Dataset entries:

::::

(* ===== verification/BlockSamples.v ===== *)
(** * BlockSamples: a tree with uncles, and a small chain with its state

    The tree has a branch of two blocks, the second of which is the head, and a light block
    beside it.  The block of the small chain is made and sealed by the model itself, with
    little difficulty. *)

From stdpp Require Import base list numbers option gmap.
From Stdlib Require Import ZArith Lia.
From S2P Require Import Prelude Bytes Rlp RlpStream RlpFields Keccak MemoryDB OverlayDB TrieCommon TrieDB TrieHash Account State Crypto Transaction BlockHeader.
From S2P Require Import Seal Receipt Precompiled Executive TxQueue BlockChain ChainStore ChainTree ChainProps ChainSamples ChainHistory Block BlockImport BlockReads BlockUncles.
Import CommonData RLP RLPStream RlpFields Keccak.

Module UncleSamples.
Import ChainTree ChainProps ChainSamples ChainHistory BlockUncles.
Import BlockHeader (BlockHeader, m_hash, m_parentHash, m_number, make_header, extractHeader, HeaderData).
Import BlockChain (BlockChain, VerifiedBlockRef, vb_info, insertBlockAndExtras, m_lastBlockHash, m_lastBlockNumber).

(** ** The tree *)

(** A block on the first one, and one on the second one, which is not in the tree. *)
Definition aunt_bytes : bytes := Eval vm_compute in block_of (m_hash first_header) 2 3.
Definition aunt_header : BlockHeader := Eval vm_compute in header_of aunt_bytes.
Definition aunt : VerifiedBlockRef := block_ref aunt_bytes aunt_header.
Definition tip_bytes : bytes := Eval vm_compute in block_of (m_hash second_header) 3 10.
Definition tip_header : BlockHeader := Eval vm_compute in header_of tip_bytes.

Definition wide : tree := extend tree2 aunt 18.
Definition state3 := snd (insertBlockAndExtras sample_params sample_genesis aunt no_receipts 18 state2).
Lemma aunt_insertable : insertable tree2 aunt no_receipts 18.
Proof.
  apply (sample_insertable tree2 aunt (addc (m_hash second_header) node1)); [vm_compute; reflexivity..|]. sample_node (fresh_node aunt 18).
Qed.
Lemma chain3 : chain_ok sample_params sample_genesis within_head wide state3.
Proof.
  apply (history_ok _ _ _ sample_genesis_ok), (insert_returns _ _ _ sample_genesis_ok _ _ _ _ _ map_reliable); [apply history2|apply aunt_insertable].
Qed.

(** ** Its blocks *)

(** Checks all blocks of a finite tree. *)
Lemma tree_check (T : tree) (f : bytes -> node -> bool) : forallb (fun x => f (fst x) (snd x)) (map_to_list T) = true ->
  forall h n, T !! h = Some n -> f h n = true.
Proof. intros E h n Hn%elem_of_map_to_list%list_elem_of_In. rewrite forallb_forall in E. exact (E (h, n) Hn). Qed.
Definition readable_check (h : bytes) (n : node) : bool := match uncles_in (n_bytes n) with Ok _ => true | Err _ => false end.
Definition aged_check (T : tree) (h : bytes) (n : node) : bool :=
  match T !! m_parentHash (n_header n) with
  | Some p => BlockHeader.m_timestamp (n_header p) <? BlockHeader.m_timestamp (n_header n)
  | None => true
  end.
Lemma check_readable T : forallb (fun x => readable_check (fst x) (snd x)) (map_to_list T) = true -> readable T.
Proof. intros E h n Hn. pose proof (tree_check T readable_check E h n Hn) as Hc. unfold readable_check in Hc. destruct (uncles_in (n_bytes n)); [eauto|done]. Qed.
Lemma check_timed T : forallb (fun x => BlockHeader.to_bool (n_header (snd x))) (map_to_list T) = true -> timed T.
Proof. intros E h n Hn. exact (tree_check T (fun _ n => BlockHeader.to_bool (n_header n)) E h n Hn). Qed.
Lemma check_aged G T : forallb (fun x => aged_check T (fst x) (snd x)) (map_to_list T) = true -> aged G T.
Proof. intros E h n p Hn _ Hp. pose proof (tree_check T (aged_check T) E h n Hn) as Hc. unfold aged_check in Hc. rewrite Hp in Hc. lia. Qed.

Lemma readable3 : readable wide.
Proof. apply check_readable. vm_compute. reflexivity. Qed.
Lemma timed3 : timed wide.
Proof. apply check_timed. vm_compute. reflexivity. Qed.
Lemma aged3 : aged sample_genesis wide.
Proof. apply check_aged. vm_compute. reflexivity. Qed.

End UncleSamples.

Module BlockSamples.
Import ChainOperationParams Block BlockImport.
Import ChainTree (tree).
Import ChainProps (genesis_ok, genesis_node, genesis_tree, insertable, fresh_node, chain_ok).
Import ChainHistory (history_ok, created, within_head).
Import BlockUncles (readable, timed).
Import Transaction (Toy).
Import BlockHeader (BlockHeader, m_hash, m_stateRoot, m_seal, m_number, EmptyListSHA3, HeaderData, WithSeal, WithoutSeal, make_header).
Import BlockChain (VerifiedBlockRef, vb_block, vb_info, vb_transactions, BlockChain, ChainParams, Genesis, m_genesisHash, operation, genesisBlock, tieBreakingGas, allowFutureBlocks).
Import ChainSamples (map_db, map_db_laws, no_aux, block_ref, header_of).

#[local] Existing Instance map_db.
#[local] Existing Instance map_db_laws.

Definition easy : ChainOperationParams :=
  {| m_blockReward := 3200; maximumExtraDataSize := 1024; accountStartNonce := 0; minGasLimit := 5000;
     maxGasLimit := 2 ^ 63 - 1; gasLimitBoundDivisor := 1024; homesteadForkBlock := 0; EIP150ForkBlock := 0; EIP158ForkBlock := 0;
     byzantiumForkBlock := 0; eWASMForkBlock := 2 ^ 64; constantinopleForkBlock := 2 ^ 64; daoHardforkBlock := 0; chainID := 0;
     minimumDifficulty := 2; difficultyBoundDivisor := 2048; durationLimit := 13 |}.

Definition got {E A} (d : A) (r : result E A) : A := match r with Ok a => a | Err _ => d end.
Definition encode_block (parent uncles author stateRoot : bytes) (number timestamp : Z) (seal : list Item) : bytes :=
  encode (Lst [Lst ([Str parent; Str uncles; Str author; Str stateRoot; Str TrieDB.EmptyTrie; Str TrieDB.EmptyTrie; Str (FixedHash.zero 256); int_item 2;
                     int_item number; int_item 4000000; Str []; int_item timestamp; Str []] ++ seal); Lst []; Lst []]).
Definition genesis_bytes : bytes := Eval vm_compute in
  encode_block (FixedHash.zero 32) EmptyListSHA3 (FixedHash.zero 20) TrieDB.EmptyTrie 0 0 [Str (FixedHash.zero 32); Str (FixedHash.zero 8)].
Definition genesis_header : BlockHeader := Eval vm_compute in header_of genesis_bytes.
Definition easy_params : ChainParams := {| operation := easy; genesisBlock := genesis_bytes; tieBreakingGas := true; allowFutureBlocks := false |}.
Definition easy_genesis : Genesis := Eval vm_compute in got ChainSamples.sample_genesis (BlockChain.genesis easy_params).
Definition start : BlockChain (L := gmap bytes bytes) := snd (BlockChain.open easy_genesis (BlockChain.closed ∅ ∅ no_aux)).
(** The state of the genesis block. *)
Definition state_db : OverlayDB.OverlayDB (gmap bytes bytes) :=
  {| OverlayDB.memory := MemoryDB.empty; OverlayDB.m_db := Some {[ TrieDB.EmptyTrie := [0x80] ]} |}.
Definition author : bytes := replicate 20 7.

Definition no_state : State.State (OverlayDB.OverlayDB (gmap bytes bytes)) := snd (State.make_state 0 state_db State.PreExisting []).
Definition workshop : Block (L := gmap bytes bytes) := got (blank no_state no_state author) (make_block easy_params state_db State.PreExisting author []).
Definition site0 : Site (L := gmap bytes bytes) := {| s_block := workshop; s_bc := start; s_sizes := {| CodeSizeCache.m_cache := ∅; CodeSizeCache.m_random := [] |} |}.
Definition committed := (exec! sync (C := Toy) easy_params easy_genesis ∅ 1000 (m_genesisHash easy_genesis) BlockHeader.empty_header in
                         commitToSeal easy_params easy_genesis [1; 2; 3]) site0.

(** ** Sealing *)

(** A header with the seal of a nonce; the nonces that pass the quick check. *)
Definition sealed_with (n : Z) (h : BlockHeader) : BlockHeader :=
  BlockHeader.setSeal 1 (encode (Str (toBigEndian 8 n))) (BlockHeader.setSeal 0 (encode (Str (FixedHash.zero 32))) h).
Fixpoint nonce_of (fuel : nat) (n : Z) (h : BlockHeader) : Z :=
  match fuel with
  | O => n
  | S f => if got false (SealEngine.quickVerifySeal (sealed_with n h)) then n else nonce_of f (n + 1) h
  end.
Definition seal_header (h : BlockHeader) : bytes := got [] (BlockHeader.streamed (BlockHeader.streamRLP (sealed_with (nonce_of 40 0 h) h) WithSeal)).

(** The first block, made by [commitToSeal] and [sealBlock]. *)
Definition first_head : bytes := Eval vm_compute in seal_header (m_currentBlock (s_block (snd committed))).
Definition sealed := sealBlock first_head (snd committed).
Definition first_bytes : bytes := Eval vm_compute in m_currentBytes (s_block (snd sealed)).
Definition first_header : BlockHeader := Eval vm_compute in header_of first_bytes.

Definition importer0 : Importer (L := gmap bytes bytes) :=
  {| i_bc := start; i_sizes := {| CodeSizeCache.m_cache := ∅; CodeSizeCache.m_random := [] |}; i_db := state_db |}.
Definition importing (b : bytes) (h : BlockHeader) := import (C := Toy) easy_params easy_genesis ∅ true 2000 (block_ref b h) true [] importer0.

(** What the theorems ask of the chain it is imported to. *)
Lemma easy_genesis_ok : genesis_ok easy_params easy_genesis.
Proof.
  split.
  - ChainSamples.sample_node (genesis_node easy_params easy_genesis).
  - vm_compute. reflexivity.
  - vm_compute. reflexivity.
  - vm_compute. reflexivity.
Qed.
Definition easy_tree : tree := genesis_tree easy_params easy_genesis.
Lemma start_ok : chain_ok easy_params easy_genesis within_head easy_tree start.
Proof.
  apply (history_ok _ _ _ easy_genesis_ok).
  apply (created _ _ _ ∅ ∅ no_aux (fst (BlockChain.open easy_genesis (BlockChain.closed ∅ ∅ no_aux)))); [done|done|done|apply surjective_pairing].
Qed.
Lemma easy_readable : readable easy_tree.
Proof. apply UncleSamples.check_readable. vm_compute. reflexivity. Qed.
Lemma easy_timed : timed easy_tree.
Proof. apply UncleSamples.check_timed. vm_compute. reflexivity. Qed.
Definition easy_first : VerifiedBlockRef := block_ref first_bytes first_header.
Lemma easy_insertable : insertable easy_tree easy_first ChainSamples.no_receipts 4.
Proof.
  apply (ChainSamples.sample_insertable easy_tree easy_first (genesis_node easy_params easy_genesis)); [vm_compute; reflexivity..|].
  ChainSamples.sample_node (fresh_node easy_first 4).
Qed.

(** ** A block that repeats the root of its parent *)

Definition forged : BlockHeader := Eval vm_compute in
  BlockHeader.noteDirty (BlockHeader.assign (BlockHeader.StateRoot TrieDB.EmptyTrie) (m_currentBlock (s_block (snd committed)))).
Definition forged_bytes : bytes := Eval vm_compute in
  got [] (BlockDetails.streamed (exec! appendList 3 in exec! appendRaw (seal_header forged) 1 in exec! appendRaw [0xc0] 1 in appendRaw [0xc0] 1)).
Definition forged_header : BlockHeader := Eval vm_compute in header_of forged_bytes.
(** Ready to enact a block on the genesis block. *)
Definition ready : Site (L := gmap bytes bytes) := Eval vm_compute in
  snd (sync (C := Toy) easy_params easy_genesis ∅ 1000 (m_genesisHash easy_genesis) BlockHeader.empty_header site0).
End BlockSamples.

::::

> _Prompt_
Reproduce every line of the records containing the string "match".

> _Result_
Definition readable_check (h : bytes) (n : node) : bool := match uncles_in (n_bytes n) with Ok _ => true | Err _ => false end.
  match T !! m_parentHash (n_header n) with
Definition got {E A} (d : A) (r : result E A) : A := match r with Ok a => a | Err _ => d end.
  match fuel with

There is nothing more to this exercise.